(** One call of [add_sr_channel] keeps the registry consistent, keeps what
    it held, registers the channel under its name and the group, and
    emits one notification, for the Channel it returns. *)
Lemma add_sr_channel_spec (d : BaseDevice) :
  registry_inv d →
  registry_inv (add_sr_channel c g d).1 ∧
  registry_le d (add_sr_channel c g d).1 ∧
  member_of (add_sr_channel c g d).1 (sr_name c) g (add_sr_channel c g d).2 ∧
  emitted_ (add_sr_channel c g d).1
    = emitted_ d ++ [channel_added (add_sr_channel c g d).2].
Proof.
  intros [I1 I2].
  destruct (channel_name_map_ d !! sr_name c) as [p|] eqn:Hname.
  - destruct (I1 _ _ Hname) as (ch & Hch & Hn).
    destruct (add_sr_channel_found d p ch Hname Hch Hn)
      as (-> & Hnm & Hgl & Hheap & _ & Hem).
    pose proof (lookup_lt_Some _ _ _ Hch) as Hlt.
    assert (∀ q chq, channels_ d !! q = Some chq →
              ∃ chq', channels_ (add_sr_channel c g d).1 !! q = Some chq' ∧
                      name chq' = name chq ∧
                      channel_group_names chq ⊆ channel_group_names chq')
      as Hkeep.
    { intros q chq Hq. rewrite Hheap.
      destruct (decide (g ∈ channel_group_names ch)); [by exists chq|].
      destruct (decide (q = p)) as [->|Hne].
      - rewrite list_lookup_insert_eq by done.
        eexists. split; [done|]. rewrite Hch in Hq. injection Hq as <-.
        split; [done|]. simpl. set_solver.
      - rewrite list_lookup_insert_ne by done. by exists chq. }
    split; [split|split; [split; [|split]|split]].
    + intros n' q Hq. rewrite Hnm in Hq.
      destruct (I1 _ _ Hq) as (chq & Hchq & Hnq).
      destruct (Hkeep _ _ Hchq) as (chq' & Hchq' & Hnq' & _).
      exists chq'. split; [done|]. by rewrite Hnq'.
    + intros q chq Hq. rewrite Hnm. rewrite Hheap in Hq.
      destruct (decide (g ∈ channel_group_names ch)); [by apply I2|].
      apply list_lookup_insert_Some in Hq as [(<- & <- & _)|(Hne & Hq)];
        [|by apply I2].
      by apply (I2 _ _ Hch).
    + intros n' q. by rewrite Hnm.
    + intros g' q Hq. rewrite Hgl.
      destruct (decide (g' = g)) as [->|]; [|done].
      apply elem_of_app. by left.
    + exact Hkeep.
    + split; [by rewrite Hnm|]. split.
      * rewrite Hgl, decide_True by done. apply elem_of_app. right. left.
      * rewrite Hheap.
        destruct (decide (g ∈ channel_group_names ch)); [by exists ch|].
        rewrite list_lookup_insert_eq by done.
        eexists. split; [done|]. split; [done|]. simpl. set_solver.
    + exact Hem.
  - destruct (add_sr_channel_created d Hname)
      as (-> & Hnm & Hgl & Hheap & _ & Hem).
    split; [split|split; [split; [|split]|split]].
    + intros n' q Hq. rewrite Hnm in Hq. rewrite Hheap.
      apply lookup_insert_Some in Hq as [(<- & <-)|(Hne & Hq)].
      * eexists. split; [by apply list_lookup_middle|done].
      * destruct (I1 _ _ Hq) as (chq & Hchq & Hnq).
        exists chq. split; [by apply lookup_app_l_Some|done].
    + intros q chq Hq. rewrite Hnm. rewrite Hheap in Hq.
      apply lookup_snoc_Some in Hq as [(_ & Hq)|(-> & <-)].
      * pose proof (I2 _ _ Hq) as Hq'. rewrite lookup_insert_ne; [done|].
        intros Heq. by rewrite <- Heq, Hname in Hq'.
      * by rewrite lookup_insert_eq.
    + intros n' q Hq. rewrite Hnm, lookup_insert_ne; [done|].
      intros <-. by rewrite Hname in Hq.
    + intros g' q Hq. rewrite Hgl.
      destruct (decide (g' = g)) as [->|]; [|done].
      apply elem_of_app. by left.
    + intros q chq Hq. exists chq. rewrite Hheap.
      split; [by apply lookup_app_l_Some|done].
    + split; [by rewrite Hnm, lookup_insert_eq|]. split.
      * rewrite Hgl, decide_True by done. apply elem_of_app. right. left.
      * rewrite Hheap. eexists. split; [by apply list_lookup_middle|].
        split; [done|]. simpl. set_solver.
    + exact Hem.
Qed.

End add_sr_channel.

Lemma registry_le_refl (d : BaseDevice) : registry_le d d.
Proof.
  split; [done|]. split; [done|]. intros p ch Hch. by exists ch.
Qed.

Lemma registry_le_trans (d1 d2 d3 : BaseDevice) :
  registry_le d1 d2 → registry_le d2 d3 → registry_le d1 d3.
Proof.
  intros (Hn12 & Hg12 & Hc12) (Hn23 & Hg23 & Hc23).
  split; [by auto|]. split; [by auto|].
  intros p ch Hch.
  destruct (Hc12 _ _ Hch) as (ch2 & Hch2 & Hname2 & Hsub2).
  destruct (Hc23 _ _ Hch2) as (ch3 & Hch3 & Hname3 & Hsub3).
  exists ch3. split; [done|]. split; [congruence|set_solver].
Qed.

# WHAT IS EXPECTED
The records given above are to be repeated in full, exactly.

# SOLUTION TO THIS PROBLEM
(** One call of [add_sr_channel] keeps the registry consistent, keeps what
    it held, registers the channel under its name and the group, and
    emits one notification, for the Channel it returns. *)
Lemma add_sr_channel_spec (d : BaseDevice) :
  registry_inv d →
  registry_inv (add_sr_channel c g d).1 ∧
  registry_le d (add_sr_channel c g d).1 ∧
  member_of (add_sr_channel c g d).1 (sr_name c) g (add_sr_channel c g d).2 ∧
  emitted_ (add_sr_channel c g d).1
    = emitted_ d ++ [channel_added (add_sr_channel c g d).2].
Proof.
  intros [I1 I2].
  destruct (channel_name_map_ d !! sr_name c) as [p|] eqn:Hname.
  - destruct (I1 _ _ Hname) as (ch & Hch & Hn).
    destruct (add_sr_channel_found d p ch Hname Hch Hn)
      as (-> & Hnm & Hgl & Hheap & _ & Hem).
    pose proof (lookup_lt_Some _ _ _ Hch) as Hlt.
    assert (∀ q chq, channels_ d !! q = Some chq →
              ∃ chq', channels_ (add_sr_channel c g d).1 !! q = Some chq' ∧
                      name chq' = name chq ∧
                      channel_group_names chq ⊆ channel_group_names chq')
      as Hkeep.
    { intros q chq Hq. rewrite Hheap.
      destruct (decide (g ∈ channel_group_names ch)); [by exists chq|].
      destruct (decide (q = p)) as [->|Hne].
      - rewrite list_lookup_insert_eq by done.
        eexists. split; [done|]. rewrite Hch in Hq. injection Hq as <-.
        split; [done|]. simpl. set_solver.
      - rewrite list_lookup_insert_ne by done. by exists chq. }
    split; [split|split; [split; [|split]|split]].
    + intros n' q Hq. rewrite Hnm in Hq.
      destruct (I1 _ _ Hq) as (chq & Hchq & Hnq).
      destruct (Hkeep _ _ Hchq) as (chq' & Hchq' & Hnq' & _).
      exists chq'. split; [done|]. by rewrite Hnq'.
    + intros q chq Hq. rewrite Hnm. rewrite Hheap in Hq.
      destruct (decide (g ∈ channel_group_names ch)); [by apply I2|].
      apply list_lookup_insert_Some in Hq as [(<- & <- & _)|(Hne & Hq)];
        [|by apply I2].
      by apply (I2 _ _ Hch).
    + intros n' q. by rewrite Hnm.
    + intros g' q Hq. rewrite Hgl.
      destruct (decide (g' = g)) as [->|]; [|done].
      apply elem_of_app. by left.
    + exact Hkeep.
    + split; [by rewrite Hnm|]. split.
      * rewrite Hgl, decide_True by done. apply elem_of_app. right. left.
      * rewrite Hheap.
        destruct (decide (g ∈ channel_group_names ch)); [by exists ch|].
        rewrite list_lookup_insert_eq by done.
        eexists. split; [done|]. split; [done|]. simpl. set_solver.
    + exact Hem.
  - destruct (add_sr_channel_created d Hname)
      as (-> & Hnm & Hgl & Hheap & _ & Hem).
    split; [split|split; [split; [|split]|split]].
    + intros n' q Hq. rewrite Hnm in Hq. rewrite Hheap.
      apply lookup_insert_Some in Hq as [(<- & <-)|(Hne & Hq)].
      * eexists. split; [by apply list_lookup_middle|done].
      * destruct (I1 _ _ Hq) as (chq & Hchq & Hnq).
        exists chq. split; [by apply lookup_app_l_Some|done].
    + intros q chq Hq. rewrite Hnm. rewrite Hheap in Hq.
      apply lookup_snoc_Some in Hq as [(_ & Hq)|(-> & <-)].
      * pose proof (I2 _ _ Hq) as Hq'. rewrite lookup_insert_ne; [done|].
        intros Heq. by rewrite <- Heq, Hname in Hq'.
      * by rewrite lookup_insert_eq.
    + intros n' q Hq. rewrite Hnm, lookup_insert_ne; [done|].
      intros <-. by rewrite Hname in Hq.
    + intros g' q Hq. rewrite Hgl.
      destruct (decide (g' = g)) as [->|]; [|done].
      apply elem_of_app. by left.
    + intros q chq Hq. exists chq. rewrite Hheap.
      split; [by apply lookup_app_l_Some|done].
    + split; [by rewrite Hnm, lookup_insert_eq|]. split.
      * rewrite Hgl, decide_True by done. apply elem_of_app. right. left.
      * rewrite Hheap. eexists. split; [by apply list_lookup_middle|].
        split; [done|]. simpl. set_solver.
    + exact Hem.
Qed.

End add_sr_channel.

Lemma registry_le_refl (d : BaseDevice) : registry_le d d.
Proof.
  split; [done|]. split; [done|]. intros p ch Hch. by exists ch.
Qed.

Lemma registry_le_trans (d1 d2 d3 : BaseDevice) :
  registry_le d1 d2 → registry_le d2 d3 → registry_le d1 d3.
Proof.
  intros (Hn12 & Hg12 & Hc12) (Hn23 & Hg23 & Hc23).
  split; [by auto|]. split; [by auto|].
  intros p ch Hch.
  destruct (Hc12 _ _ Hch) as (ch2 & Hch2 & Hname2 & Hsub2).
  destruct (Hc23 _ _ Hch2) as (ch3 & Hch3 & Hname3 & Hsub3).
  exists ch3. split; [done|]. split; [congruence|set_solver].
Qed.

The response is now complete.